Lahore

Back With a Bang

When a convicted criminal returns to the country and is not arrested, this unprecedented attitude questions the integrity of the court of law.

By Dr. Farah Naz | January 2024


Former Pakistani prime minister Nawaz Sharif is Pakistan’s longest-serving prime minister, having served nine years across three tenures. He was first expelled from office in 1993 on suspicion of corruption. He won an election in 1997, only to be ousted and exiled after a military coup in 1999. He returned to Pakistan in 2007 and took power once more in 2013 until his ousting in 2017 on the charges of corruption and was convicted by the Supreme Court of Pakistan.
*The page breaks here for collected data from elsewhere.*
(* ===== verification/SimpleTiled.v ===== *)
(** * Runs that never free keep the heap tiled

    [SimpleCompact] proves that [allocate] keeps the free and live ranges
    tiling [data] ([tiled]), and that compacting a tiled state packs the
    live bytes.  This file follows the tiling along whole client runs
    ([SimpleRuns.run_from], one [SimpleRuns.step] per API call).  Each step
    other than [free] and [resize] keeps it.  That covers [allocate],
    [write_elem] of one whole element, [upload] ([fix_sequence] then the
    device write), [optimize Truncate] and both [sort] strategies.  So in
    every run that never frees or resizes, no two live handles share a
    byte and every byte of [data] is free or live.  [free] and [resize]
    are left out because [make_range_available] breaks the tiling
    ([FreeList.make_range_available_gap], [SimpleRuns]). *)

From S2P Require Import Prelude Range FreeList SlotMap Gpu Simple SimpleProps SimpleRuns SimpleInv SimpleCompact SimpleSort.
Import FreeList SlotMap Gpu Simple SimpleInv SimpleCompact SimpleSort.

Module SimpleTiled.

Section WithElemSize.
Variable elem_size : nat.

(** The calls of a client that never frees: no [free], no [resize], and
    writes of one whole element, as the Rust caller's [view[i] = value]
    with [value : T] is. *)
Definition keeps_tiling (op : SimpleRuns.Op) : bool :=
  match op with
  | SimpleRuns.Alloc _ | SimpleRuns.Upload | SimpleRuns.Optimize _ => true
  | SimpleRuns.Free _ | SimpleRuns.Resize _ _ => false
  | SimpleRuns.Write _ _ v => length v =? elem_size
  end.

(** ** One call at a time *)

Lemma start_tiled : tiled (SimpleRuns.mem (SimpleRuns.start elem_size)).
Proof.
  unfold SimpleRuns.start, Simple.new. destruct (create_buffer _ _ _) as [g buf]. simpl.
  apply (bool_decide_unpack _). vm_compute. reflexivity.
Qed.

(** Writing one whole element changes bytes of [data] only. *)
Lemma write_elem_shape s k i v s' :
  length v = elem_size -> write_elem elem_size s k i v = Ok s' ->
  used_ranges s' = used_ranges s /\ available_ranges s' = available_ranges s /\
  length (data s') = length (data s).
Proof.
  intros Hv. unfold write_elem.
  destruct (Simple.get elem_size s k) as [[s1 view]|] eqn:Hg; [|discriminate]. cbn [res_bind].
  destruct (SimpleProps.get_inv elem_size _ _ _ _ Hg) as (r & Hr & Hb & -> & Hsz & _ & ->).
  destruct (i <? _) eqn:Hlt; [|discriminate]. cbn [guard res_bind].
  apply (proj2 (index_ok _ _ _)) in Hr. simpl. rewrite Hr. cbn [res_bind].
  intros H. injection H as <-. simpl. split_and!; [done|done|].
  apply Nat.ltb_lt in Hlt. rewrite length_take, length_drop, Nat.min_l in Hlt by (unfold len; lia).
  assert (Hfit : elem_size * S i <= len r).
  { transitivity (elem_size * (len r / elem_size)); [apply Nat.mul_le_mono_l; lia|apply Nat.Div0.mul_div_le]. }
  rewrite !length_app, length_take, length_drop, Hv. unfold len in Hfit. nia.
Qed.

Lemma upload_tiled s g s' g' : tiled s -> upload s g = Ok (s', g') -> tiled s'.
Proof.
  intros Ht. unfold upload. destruct (mutated s); simpl.
  - destruct (fix_sequence_tiled s Ht) as (used' & d' & Hfix & _ & Ht'). rewrite Hfix. cbn [res_bind].
    destruct (upload_or_resize _ _ _) as [g1 buf]. intros H. injection H as <- <-. apply Ht'.
  - intros H. by injection H as <- <-.
Qed.

(** [sort] copies the live entries one after the other from offset 0, so
    its result is tiled whatever the free list was. *)
Lemma sort_tiled s desc s' :
  elem_size <> 0 -> count_inv elem_size s -> tiled s -> sort elem_size s desc = Ok s' -> tiled s'.
Proof.
  intros Hpos (Hwf & Hmod & _) ((_ & _ & Hused)%compactable_spec & _) Hs.
  assert (Hb : forall k r, SlotMap.get (used_ranges s) k = Some r -> start r <= end_ r <= length (data s))
    by (intros k r Hg; apply (Hused k r Hg)).
  destruct (sort_inv elem_size s desc s' Hb Hs) as (Hperm & Hnd & Hloop & Hd & Ha & Hpos' & Hout).
  set (l := sorted_by_key (sort_key desc) (iter (used_ranges s))) in *.
  assert (Hin : forall k r, In (k, r) l -> SlotMap.get (used_ranges s) k = Some r)
    by (intros k r Hkr; by apply (Permutation_in _ Hperm), iter_In in Hkr).
  assert (Hlen : length (data s') = offset (length l) l).
  { rewrite Hd. apply length_concat_windows. intros [k r] Hkr. apply Hin, Hb in Hkr. simpl. lia. }
  assert (Hkey : forall k u', SlotMap.get (used_ranges s') k = Some u' ->
            exists i r, l !! i = Some (k, r) /\ u' = offset i l ..< offset i l + len r).
  { intros k u' Hg. destruct (decide (k ∈ map fst l)) as [Hk|Hk].
    - apply list_elem_of_In, in_map_iff in Hk as ([k' r] & Hk' & Hkr). simpl in Hk'. subst k'.
      apply list_elem_of_In, list_elem_of_lookup in Hkr as [i Hi].
      rewrite (Hpos' i k r Hi) in Hg. injection Hg as <-. eauto.
    - rewrite Hout in Hg by done. apply iter_In in Hg.
      apply (Permutation_in _ (Permutation_sym Hperm)) in Hg.
      destruct Hk. apply list_elem_of_In, in_map_iff. by exists (k, u'). }
  split_and!.
  - apply compactable_spec. rewrite Ha. split_and!; [done|by intros j f Hj|].
    intros k u' Hg. split; [|by intros j f Hj]. destruct (Hkey k u' Hg) as (i & r & Hi & ->).
    pose proof (offset_end i l (k, r) Hi). simpl in *. lia.
  - apply live_apart_spec. intros k1 k2 u1 u2 Hne H1 H2.
    destruct (Hkey k1 u1 H1) as (i1 & r1 & Hi1 & ->), (Hkey k2 u2 H2) as (i2 & r2 & Hi2 & ->).
    unfold apart. simpl. destruct (Nat.lt_total i1 i2) as [Hlt|[<-|Hlt]].
    + right. pose proof (offset_S i1 l (k1, r1) Hi1) as E. simpl in E. rewrite <- E. by apply offset_mono.
    + rewrite Hi1 in Hi2. congruence.
    + left. pose proof (offset_S i2 l (k2, r2) Hi2) as E. simpl in E. rewrite <- E. by apply offset_mono.
  - unfold accounted. rewrite Ha, Hlen. simpl.
    destruct (sort_loop_count_inv elem_size Hpos _ _ _ _ _ _ Hnd Hin Hwf Hmod Hloop) as (_ & _ & Hocc).
    rewrite (Hocc len) by done. rewrite occ_sum_values. unfold values.
    rewrite sum_list_with_map_snd, <- Hperm. unfold offset. by rewrite take_ge.
Qed.

Lemma optimize_tiled s st g s' g' :
  elem_size <> 0 -> count_inv elem_size s -> tiled s ->
  optimize elem_size s st g = Ok (s', g') -> tiled s'.
Proof.
  intros Hpos Hci Ht. unfold optimize. destruct (size_ _ _); [|discriminate]. cbn [res_bind].
  destruct st.
  - destruct (fix_sequence_tiled s Ht) as (used' & d' & Hfix & _ & Ht'). rewrite Hfix. cbn [res_bind].
    destruct (create_buffer_init _ _ _) as [g1 buf]. intros H. injection H as <- <-. apply Ht'.
  - destruct (sort _ s true) eqn:Hs; [|discriminate]. intros H. injection H as <- <-. by eapply sort_tiled.
  - destruct (sort _ s false) eqn:Hs; [|discriminate]. intros H. injection H as <- <-. by eapply sort_tiled.
Qed.

(** One client call that keeps the tiling. *)
Lemma step_tiled c op c' :
  elem_size <> 0 -> keeps_tiling op = true -> count_inv elem_size (SimpleRuns.mem c) ->
  tiled (SimpleRuns.mem c) -> SimpleRuns.step elem_size c op = Ok c' -> tiled (SimpleRuns.mem c').
Proof.
  intros Hpos Hop Hci Ht. destruct op as [n|h|h n|h i v| |st]; simpl in Hop |- *; try discriminate.
  - destruct (allocate _ _ _) as [[m k]|] eqn:Ha; [|discriminate]. simpl.
    intros H. injection H as <-. exact (allocate_keeps_tiled elem_size _ _ _ _ (proj1 Hci) Ht Ha).
  - destruct (SimpleRuns.handle c h); [|discriminate]. cbn [res_bind].
    destruct (write_elem _ _ _ _ _) eqn:Hw; [|discriminate]. cbn [res_bind].
    intros H. injection H as <-. simpl. apply Nat.eqb_eq in Hop.
    destruct (write_elem_shape _ _ _ _ _ Hop Hw) as (Hu & Ha & Hl). exact (tiled_fields _ _ Hl Ha Hu Ht).
  - destruct (upload _ _) as [[m g]|] eqn:Hu; [|discriminate]. cbn [res_bind].
    intros H. injection H as <-. exact (upload_tiled _ _ _ _ Ht Hu).
  - destruct (optimize _ _ _ _) as [[m g]|] eqn:Ho; [|discriminate]. cbn [res_bind].
    intros H. injection H as <-. exact (optimize_tiled _ _ _ _ _ Hpos Hci Ht Ho).
Qed.

Lemma run_from_tiled c ops c' :
  elem_size <> 0 -> forallb keeps_tiling ops = true ->
  count_inv elem_size (SimpleRuns.mem c) -> tiled (SimpleRuns.mem c) ->
  SimpleRuns.run_from elem_size c ops = Ok c' -> tiled (SimpleRuns.mem c').
Proof.
  intros Hpos. revert c. induction ops as [|op ops IH]; intros c Hops Hci Ht H; simpl in H, Hops.
  - by injection H as <-.
  - apply andb_true_iff in Hops as [Hop Hops].
    destruct (SimpleRuns.step _ c op) as [c1|] eqn:Hs; [|discriminate]. cbn [res_bind] in H.
    apply (IH c1 Hops); [exact (step_count_inv elem_size Hpos c op c1 Hci Hs)|
      exact (step_tiled c op c1 Hpos Hop Hci Ht Hs)|exact H].
Qed.

(** ** Theorem *)

(** C16: A client that never frees keeps the heap tiled.  After every run
    from a fresh allocator ([T] not zero-sized) whose calls are
    allocations, writes of whole elements, uploads and optimizations, in
    any order, the free list has the shape the spec requires, no two live
    handles share a byte, and every byte of [data] is free or live (the
    free and live lengths add up to [data.len()]).  With [free] and
    [resize] left out, the spec's handle isolation holds, and the next
    compaction packs the live bytes. *)
Theorem run_without_free_tiled ops c :
  elem_size <> 0 -> forallb keeps_tiling ops = true -> SimpleRuns.run elem_size ops = Ok c ->
  compactable (SimpleRuns.mem c) /\ live_apart (SimpleRuns.mem c) /\ accounted (SimpleRuns.mem c).
Proof.
  intros Hpos Hops H.
  exact (run_from_tiled _ ops c Hpos Hops (count_inv_start elem_size) (start_tiled) H).
Qed.

End WithElemSize.

(** Allocations of one and two elements, a write, a descending sort, one
    more allocation, an upload and a compaction: the run never frees, and
    its end state is tiled with 16 live bytes. *)
Lemma run_without_free_tiled_witness :
  let ops := [SimpleRuns.Alloc 1; SimpleRuns.Alloc 2; SimpleRuns.Write 0 0 (SimpleRuns.entity 7);
              SimpleRuns.Optimize SortSizeDescending; SimpleRuns.Alloc 1; SimpleRuns.Upload;
              SimpleRuns.Optimize Truncate] in
  exists c, 4 <> 0 /\ forallb (keeps_tiling 4) ops = true /\ SimpleRuns.run 4 ops = Ok c /\
    live_apart (SimpleRuns.mem c) /\ accounted (SimpleRuns.mem c) /\ length (data (SimpleRuns.mem c)) = 16.
Proof.
  intros ops. destruct (SimpleRuns.run 4 ops) as [c|] eqn:E; [|vm_compute in E; discriminate].
  assert (Hops : forallb (keeps_tiling 4) ops = true) by reflexivity.
  destruct (run_without_free_tiled 4 ops c ltac:(lia) Hops E) as (_ & Hla & Hacc).
  exists c. split_and!; [lia|exact Hops|reflexivity|exact Hla|exact Hacc|].
  vm_compute in E. injection E as <-. reflexivity.
Defined.

End SimpleTiled.
(** * ETRM trade capture: the server's ingestion, query and valuation core

    A shallow embedding of [supabase/functions/server/index.tsx]: the CSV
    parser, the trade validator, the upload handlers, the trade query
    handler and the P&L handler, then the handlers that add one trade,
    list the prices, the instruments and the traders, clear the
    collections and compute the statistics; followed by the properties
    the specification states about them and by further properties of the
    code.

    Conventions of the embedding.
    - A JavaScript string is a Rocq [string]; its characters are read as
      ASCII code units (case conversion and white space are the ASCII
      ones).  A property that depends on the case conversion of a text
      beyond the stored ones assumes that text to be ASCII.
    - A row object built by [parseCSV] is a finite map from property names
      to values, a value being a string or [undefined] ([None]); property
      names are plain data names (the prototype accessor [__proto__] is not
      a data name).
    - A JavaScript Number that holds a parsed decimal is an IEEE 754
      binary64 value, [spec_float] at precision 53; a Number that only ever
      holds an integer, NaN or an infinity (what [parseInt] returns, array
      lengths and offsets) is an [intnum], with the rounding to 53 bits
      written out.
    - [Array.prototype.sort] gives the stable order that ECMAScript
      prescribes when the comparator is consistent on the array; when it
      is not, the order is the engine's, a parameter of the embedding.
    - The text fields of a stored trade are strings, as every uploaded
      trade has them.
    - The key-value store is threaded explicitly, together with the list of
      calls made to it. *)

From Stdlib Require Import ZArith List Ascii String Bool Lia.
From Stdlib Require Import Sorting.Permutation Sorting.Sorted.
From Stdlib Require Import Floats.SpecFloat Numbers.DecimalString Numbers.DecimalNat.
From stdpp Require Import gmap strings.

Import ListNotations.
Local Open Scope string_scope.
Local Open Scope list_scope.
Local Open Scope Z_scope.

(** ** JavaScript strings *)

Module JsString.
Once again, he left the country in 2019 for medical treatment while serving a prison sentence for corruption but then defied the authorities and never came back. From 2019 to 2023, he remained in self-exile in London. In October 2023, he returned to the country. Back with a bang, he is in Pakistan now and granted a protected bail by a federal court. Today, he is promising the nation’s economic prosperity that it has been struggling with a financial crisis. The general elections are slated for February this year. But it is of utmost significance to understand that a veteran leader like Nawaz Sharif can contest elections. If yes, what is the status of the Supreme Court’s decision that declares him an absconder?

A Pakistani anti-corruption court jailed former Prime Minister Sharif. He was sentenced to seven years in jail and imposed a heavy fine by an anti-corruption court in December 2018 after he failed to convince the court that he had nothing to do with the steel mill set up by his father in 2001 in Saudi Arabia. Sharif was also sentenced in July to 10 years in prison by the same court on charges related to purchasing upscale Avenfield apartments in London after the Supreme Court removed him from power.

Upon return, the Islamabad High Court acquitted Sharif in the Al-Azizia Steel Mill corruption case. What is surprising for the general public is that a lower court is suspending the judgment of the Supreme Court of Pakistan. He has already been acquitted in the Avenfield case, in which he was convicted in July 2018 and sentenced to 10 years by Pakistan’s highest court. Looks like this was to remove a significant legal hurdle on his way to lead his party in the forthcoming elections. He also got relief in the Flagship corruption case in which the court declared him innocent in 2018. Still, the acquittal was challenged in the IHC by the National Accountability Bureau (NAB). A division bench comprising IHC Chief Justice Aamer Farooq and Justice Miangul Hassan Aurangzeb heard the appeal against conviction by the anti-corruption court in 2018 in a case filed by the NAB, the national accountability watchdog.

The above are unprecedented acts in Pakistan’s legal system where a lower court nullifies the superior court’s judgment.